2. Read at least 3 more short fiction anthologies (Actual 1, Started 2 others) – Failed
I have trouble sticking with anthologies because it’s so easy to jump outside the anthology once you finish a story and set the book down. It also doesn’t help that novels get all the attention on the blogosphere so they tend to be much more hyped
3. Read Shadows of the Wind (Actual Did not read Shadows of the Wind)
No Excuse Here
4. Read at least 3 more Hugo/Nebula winners (Actual 0, Possible 1 if The Windup Girl get what it deserves
Focusing more on new books rather than old books to establish the blog was the culprit here. Look for a Reading Resolution here too.

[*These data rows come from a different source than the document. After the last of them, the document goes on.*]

(* ===== verification/OccLocks.v ===== *)
(** * Optimistic transactions: locks are given back

    Every lock on a row is in the list of a running transaction, or the row has left its
    table.  So a transaction whose versions are up to date can be prepared when no other
    one is. *)

From S2P Require Import Prelude SparseInt RWLock MemRow MemRowSpec MemTable MemTableSpec Occ OccSpec OccInv OccOps OccCommit OccSerial.

Definition who (d : memdb) (p : nat) (i : Z) : Prop := ∃ l, lock_at d p = Some l ∧ holds i l.

Definition locks_ok (d : memdb) : Prop := ∀ p l, lock_at d p = Some l → lock_ok l.

Lemma meta_locks_ok N d : meta_ok N d → locks_ok d.
Proof. intros Hm p l Hl. unfold lock_at in Hl. destruct (db_rows d !! p) as [o|] eqn:Ho; [|done]. cbn in Hl. simplify_eq. by destruct (Hm p o Ho). Qed.

(** ** Operations leave locks alone *)

Lemma lock_at_put_row d p o q : lock_at (put_row p o d) q = if decide (p = q) then Some (vr_lock o) else lock_at d q.
Proof. unfold lock_at. cbn. case_decide; subst; [by rewrite lookup_insert_eq|by rewrite lookup_insert_ne]. Qed.
Lemma lock_at_put_table d t tb q : lock_at (put_table t tb d) q = lock_at d q.
Proof. done. Qed.
Lemma lock_at_row d p o : row_at d p = Done o → lock_at d p = Some (vr_lock o).
Proof. unfold row_at, lock_at. destruct (db_rows d !! p); [|done]. by intros [= ->]. Qed.

Definition same_locks (d d' : memdb) : Prop := ∀ q, lock_at d' q = lock_at d q.

Lemma same_locks_put d p o o' : row_at d p = Done o → vr_lock o' = vr_lock o → same_locks d (put_row p o' d).
Proof. intros Ho Hl q. rewrite lock_at_put_row. case_decide; [subst; by rewrite (lock_at_row d q o Ho), Hl|done]. Qed.

Lemma table_insert_locks t p d d' : table_insert t p d = Done d' → same_locks d d'.
Proof.
  unfold table_insert. intros H. done_inv H. simplify_eq. intros q. rewrite lock_at_put_table. by eapply same_locks_put.
Qed.

Lemma table_remove_locks t p d d' : table_remove t p d = Done d' → same_locks d d'.
Proof.
  unfold table_remove. intros H. done_inv H. destruct (find_row _ _ _) as [[? ?]|]; [|by simplify_eq]. done_inv H. simplify_eq.
  intros q. rewrite lock_at_put_table. by eapply same_locks_put.
Qed.

Lemma row_update_locks p c v d d' : row_update p c v d = Done d' → same_locks d d'.
Proof.
  unfold row_update. intros H. done_inv H. destruct r0 as [r0 told].
  assert (Done (put_row p (mkVRow r0 (vr_tbl r) (vr_lock r) (vr_ver r)) d) = Done d' → same_locks d d') as Hput.
  { intros [= <-]. by eapply same_locks_put. }
  destruct told; [auto|]. destruct (vr_tbl r); [|auto]. apply bind_Done in H as (d1 & Hr1 & H). apply bind_Done in H as (o & Hr2 & H). apply table_insert_locks in H. apply table_remove_locks in Hr1.
  intros q. rewrite H, lock_at_put_row. case_decide; [subst; cbn; by rewrite <-(Hr1 q), (lock_at_row _ q _ Hr2)|apply Hr1].
Qed.

Lemma incr_column_ver_locks p c d d' : incr_column_ver p c d = Done d' → same_locks d d'.
Proof. unfold incr_column_ver. intros H. done_inv H. simplify_eq. by eapply same_locks_put. Qed.

Lemma note_row_locks p cols d x d' x' : note_row p cols d x = Done (d', x') → same_locks d d' ∧ locks_ x' = locks_ x.
Proof.
  unfold note_row. revert d x. induction cols as [|c cols IH]; intros d x H; cbn in H; [by simplify_eq|].
  apply bind_Done in H as ([d1 x1] & H1 & H). apply bind_Done in H1 as (d2 & H2 & H1). apply bind_Done in H1 as (ver & _ & H1). simplify_eq.
  apply IH in H as [H3 H4]. split; [|by rewrite H4]. case_decide; [|by simplify_eq]. apply incr_column_ver_locks in H2. intros q. by rewrite H3, H2.
Qed.

(** An operation adds no holder, and its transaction keeps its list. *)
Lemma occ_op_locks d x o d' x' a :
  occ_op d x o = Done (d', x', a) → (∀ p i, who d' p i → who d p i) ∧ locks_ x' = locks_ x.
Proof.
  assert (∀ d d', same_locks d d' → ∀ p i, who d' p i → who d p i) as Hs by (intros d1 d2 Hs p i (l & Hl & Hh); exists l; by rewrite <-Hs).
  destruct o as [t p values|p c|p c v|t p|t p]; cbn; intros H.
  - apply bind_Done in H as (d1 & H1 & H). simplify_eq. split; [|done]. unfold new_row, create_versioned in H1. done_inv H1. simplify_eq.
    intros q i (l & Hl & Hh). rewrite lock_at_put_row in Hl. case_decide; [|by exists l]. cbn in Hl. simplify_eq. destruct Hh as [[? _]|Hh]; [done|]. by apply not_elem_of_empty in Hh.
  - apply bind_Done in H as ([x1 v] & H1 & H). simplify_eq. split; [done|]. unfold occ_read_column in H1. done_inv H1. repeat case_match; done_inv H1; by simplify_eq.
  - apply bind_Done in H as ([d1 x1] & H1 & H). simplify_eq. unfold occ_write_column in H1. apply bind_Done in H1 as (_ & _ & H1). apply bind_Done in H1 as (o & _ & H1).
    destruct (vr_tbl o); [destruct (find_update p c (updates_ x))|].
    + by simplify_eq.
    + apply bind_Done in H1 as (d2 & H2 & H1). apply bind_Done in H1 as (ver & _ & H1). simplify_eq. split; [|done]. apply Hs.
      case_decide; [by eapply incr_column_ver_locks|by simplify_eq].
    + apply bind_Done in H1 as (d2 & H2 & H1). simplify_eq. split; [|done]. apply Hs. by eapply row_update_locks.
  - apply bind_Done in H as (x1 & H1 & H). simplify_eq. split; [done|]. unfold occ_insert_row in H1. done_inv H1. by simplify_eq.
  - apply bind_Done in H as ([d1 x1] & H1 & H). simplify_eq. unfold occ_remove_row in H1. apply bind_Done in H1 as (_ & _ & H1).
    apply bind_Done in H1 as (at_ & _ & H1). apply bind_Done in H1 as ([d2 x2] & H2 & H1). simplify_eq. destruct at_; [by simplify_eq|].
    apply bind_Done in H2 as (o & _ & H2). apply bind_Done in H2 as ([d3 x3] & H3 & H2). simplify_eq. apply note_row_locks in H3 as [H3 H4].
    split; [by apply Hs|done].
Qed.

(** ** Locking and unlocking *)

Lemma unlock_all_who id l d d' :
  locks_ok d → Occ.unlock_all id l d = Done d' → locks_ok d' ∧ ∀ p i, who d' p i → who d p i ∧ (i = id → p ∉ l).
Proof.
  unfold Occ.unlock_all. revert d. induction l as [|q l IH]; intros d Hok H; cbn in H.
  { simplify_eq. split; [done|]. intros p i Hw. split; [done|]. intros _. apply not_elem_of_nil. }
  apply bind_Done in H as (d1 & H1 & H). apply bind_Done in H1 as ([d2 b] & H1 & Heq). simplify_eq. unfold unlock_row_by, with_lock in H1.
  apply bind_Done in H1 as (o & Ho & H1). destruct (unlock_by id (vr_lock o)) as [lk b'] eqn:Hu. simplify_eq.
  pose proof (lock_at_row _ _ _ Ho) as Hq. destruct (unlock_by_others id (vr_lock o) (Hok _ _ Hq)) as (U1 & U2 & U3). rewrite Hu in U1, U2, U3. cbn in U1, U2, U3.
  set (d1 := put_row q _ d) in *.
  assert (∀ p i, who d1 p i → who d p i ∧ (i = id → p ≠ q)) as Hone.
  { intros p i (l1 & Hl & Hh). unfold d1 in Hl. rewrite lock_at_put_row in Hl. case_decide; [|split; [by exists l1|done]]. subst q. cbn in Hl. simplify_eq.
    destruct (decide (i = id)) as [->|Hne]; [done|]. split; [|done]. exists (vr_lock o). split; [done|]. by apply (U3 i Hne). }
  destruct (IH d1) as [Hok' Hw]; [|done|].
  { intros p l1. unfold d1. rewrite lock_at_put_row. case_decide; [intros [= <-]; done|apply Hok]. }
  split; [done|]. intros p i Hp. destruct (Hw p i Hp) as [Hp1 Hn1]. destruct (Hone p i Hp1) as [Hp2 Hn2]. split; [done|].
  intros Hi. rewrite elem_of_cons. intros [?|?]; [by apply Hn2|by apply Hn1].
Qed.

Section locking.
Context (id : Z) (f : RWLock → RWLock * bool).
Context (Hf : ∀ l l', lock_ok l → f l = (l', true) → lock_ok l' ∧ ∀ i, i ≠ id → holds i l' → holds i l).
Context (Hf' : ∀ l l', f l = (l', false) → l' = l).

Lemma with_lock_who p d d' b :
  locks_ok d → with_lock f p d = Done (d', b) →
  locks_ok d' ∧ (∀ q i, who d' q i → who d q i ∨ (q = p ∧ i = id ∧ b = true)) ∧ ∃ l, lock_at d p = Some l ∧ (f l).2 = b.
Proof using Hf Hf'.
  intros Hok H. unfold with_lock in H. apply bind_Done in H as (o & Ho & H). destruct (f (vr_lock o)) as [lk b'] eqn:Hfo. simplify_eq.
  pose proof (lock_at_row _ _ _ Ho) as Hp. split_and!; [| |exists (vr_lock o); by rewrite Hfo].
  - intros q l. rewrite lock_at_put_row. case_decide; [|apply Hok]. intros [= <-]. cbn.
    destruct b; [by apply (Hf _ _ (Hok _ _ Hp))|]. rewrite (Hf' _ _ Hfo). by apply (Hok p).
  - intros q i (l & Hl & Hh). rewrite lock_at_put_row in Hl. case_decide; [|left; by exists l]. subst q. cbn in Hl. simplify_eq.
    destruct b; [|left; rewrite (Hf' _ _ Hfo) in Hh; by exists (vr_lock o)].
    destruct (decide (i = id)) as [->|Hne]; [by right|]. left. exists (vr_lock o). split; [done|]. by apply (Hf _ _ (Hok _ _ Hp) Hfo).
Qed.

Lemma lock_rows_who l d x d' x' b :
  locks_ok d → txnid_ x = id → lock_rows (with_lock f) l d x = Done (d', x', b) →
  locks_ok d' ∧ (∀ p i, i ≠ id → who d' p i → who d p i) ∧ (∀ p, who d' p id → p ∈ locks_ x' ∨ (who d p id ∧ p ∉ locks_ x)) ∧
  (b = false → locks_ x' = []) ∧ x' = set_locks (locks_ x') x.
Proof using Hf Hf'.
  revert d x. induction l as [|q l IH]; intros d x Hok Hid H; cbn in H.
  { simplify_eq. split_and!; [done|done| |done|by destruct x']. intros p Hp. destruct (decide (p ∈ locks_ x')); auto. }
  apply bind_Done in H as ([d1 b1] & H1 & H). destruct (with_lock_who q d d1 b1 Hok H1) as (Hok1 & Hw & _). destruct b1.
  - destruct (IH _ (set_locks (q :: locks_ x) x) Hok1 Hid H) as (Hok' & W1 & W2 & W3 & W4). cbn in W2. split_and!; [done| | |done|by rewrite W4].
    + intros p i Hi Hp. destruct (Hw p i (W1 p i Hi Hp)) as [?|(_ & ? & _)]; done.
    + intros p Hp. destruct (W2 p Hp) as [?|[Hp1 Hn]]; [by left|right]. rewrite elem_of_cons in Hn. destruct (Hw p id Hp1) as [?|(-> & _ & _)]; tauto.
  - apply bind_Done in H as (d2 & H2 & H). simplify_eq. destruct (unlock_all_who _ _ _ _ Hok1 H2) as [Hok' Hu]. split_and!; [done| | |done|done].
    + intros p i Hi Hp. destruct (Hw p i (proj1 (Hu p i Hp))) as [?|(_ & ? & _)]; done.
    + intros p Hp. destruct (Hu p _ Hp) as [Hp1 Hn]. right. split; [|by apply Hn]. destruct (Hw p _ Hp1) as [?|(_ & _ & ?)]; done.
Qed.

Context (Hfree : ∀ l, lock_ok l → (∀ i, holds i l → i = id) → (f l).2 = true).

Lemma lock_rows_free l d x d' x' b :
  locks_ok d → (∀ p i, p ∈ l → who d p i → i = id) → lock_rows (with_lock f) l d x = Done (d', x', b) → b = true.
Proof using Hf Hf' Hfree.
  revert d x. induction l as [|q l IH]; intros d x Hok Hl H; cbn in H; [by simplify_eq|].
  apply bind_Done in H as ([d1 b1] & H1 & H). destruct (with_lock_who q d d1 b1 Hok H1) as (Hok1 & Hw & (lk & Hlk & Hb)).
  rewrite Hfree in Hb; [subst b1| by eapply Hok|intros i Hi; apply (Hl q i); [by left|by exists lk]].
  apply (IH _ _ Hok1) in H; [done|]. intros p i Hp Hwp. destruct (Hw p i Hwp) as [?|(_ & ? & _)]; [|done]. apply (Hl p i); [by right|done].
Qed.
End locking.

Lemma rlock_others id l l' : lock_ok l → rlock_by id l = (l', true) → lock_ok l' ∧ ∀ i, i ≠ id → holds i l' → holds i l.
Proof. intros Hok Hl. destruct (rlock_by_true id l l' Hok Hl) as (H1 & _ & H2 & _). split; [done|]. intros i Hi. by apply H2. Qed.
Lemma wlock_others id l l' : lock_ok l → wlock_by id l = (l', true) → lock_ok l' ∧ ∀ i, i ≠ id → holds i l' → holds i l.
Proof.
  intros Hok Hl. destruct (wlock_by_true id l l' Hok Hl) as (H1 & H2 & _). split; [done|]. intros i Hi Hh. by destruct Hi, (writer_alone id i l' H1 H2 Hh).
Qed.
Lemma rlock_free id l : lock_ok l → (∀ i, holds i l → i = id) → (rlock_by id l).2 = true.
Proof.
  intros Hok Hl. unfold rlock_by. destruct (wlocked_ l) eqn:Hw; [|done]. apply bool_decide_eq_true. symmetry. apply Hl. by left.
Qed.
Lemma wlock_free id l : lock_ok l → (∀ i, holds i l → i = id) → (wlock_by id l).2 = true.
Proof.
  intros Hok Hl. unfold wlock_by. destruct (wlocked_ l) eqn:Hw; [apply bool_decide_eq_true; symmetry; apply Hl; by left|].
  destruct (decide (r_ l = ∅)) as [|Hne]; [done|]. rewrite decide_True; [done|]. apply size_one_alone.
  apply set_choose_L in Hne as [y Hy]. apply set_eq. intros z. rewrite elem_of_singleton. split; [intros Hz; apply Hl; by right|].
  intros ->. by rewrite <-(Hl y (or_intror Hy)).
Qed.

I’m not a complete failure.
I’m also pleased to say that I've successfully maintained this blog and written over 200 posts to date. I've also slowly developed a tiny following here at Stomping on Yeti, enough that I’ve started attracting attention from a couple of publishers. I’m definitely open to receiving review copies of books but the core principle of my blog remains the same: high quality, honest content. Some of my once favorite blogs have become nothing more than publisher mouthpieces full of contests and excerpts and little else. I don’t want to join those ranks. If I can get through 2010 with blog, integrity, sanity, and real life intact, I won't have too much to complain about.
If you feel up to it, take a look at your own year in review and post a link in the comments. I'd be interested to see what my readers are reading.
Now is also the chance to comment on anything you like, dislike, want more of/less of here at Stomping on Yeti. Any recommendations you have to make my blog better in 2010?
Come back later this week for my 5 Favorite 2009 books (everyone is doing it!) as well as my Reading Resolutions for the 2010 campaign.
Looking forward to seeing what you bring us next year, Patrick!
ReplyDeleteHi Patrick,
ReplyDeleteI'll lead off with the figures:
61 Books in total (my reading year starts on the 16th Dec 2008 and Ends on the 15th Dec 2009)
36 SF
8 Fantasy
12 YA (A mixture of Sf & Fantasy)
5 Urban Fantasy
(23,418 pages in total)
26 Authors (15 Male/11 Female)
(There were also 3 novels I started that I didn't finish)
The only graphic novels read were the first 5 collections of Robert Kirkman's "The Walking Dead"
I've returned to reading spec fiction after a close to 2 decade break, so all of the authors I read are new to me.
Because I'm catching up on nearly 20 years of spec fic, one of my approaches has been to work my way through book series.
I'm also a steady reader of non-fiction (which is pretty eclectic) but I'm not sure how many I read this year.
Doing a rough and ready calculation I've worked out that I'd would read in the range of 7 - 11 hours a week.
I use public transport(bus, train, bus) to get to and from work three days a week - and I pass the transit and waiting times by reading. I also get out of my office most lunchtimes and usually read for 30 to 40 minutes each time. I also have some tasks at work that create lull times (generally while I'm completing some Audio/Video digitising/editing/rendering/transcoding etc) where I read while the computers chugging away.
Most nights after I've done my kid wrangling and chores, I will do some reading.
I don't watch movies anymore, I don't watch much TV and I'm a very casual video game player. My other main recreation is solving sudoku (and related) puzzles.
Reading is one my main enjoyments in life and after close to 2 solid decades of reading non-fiction, I'm glad that I've rediscovered my love of reading spec fic. It's also reading it with a couple of decades of "adulthood" under my belt.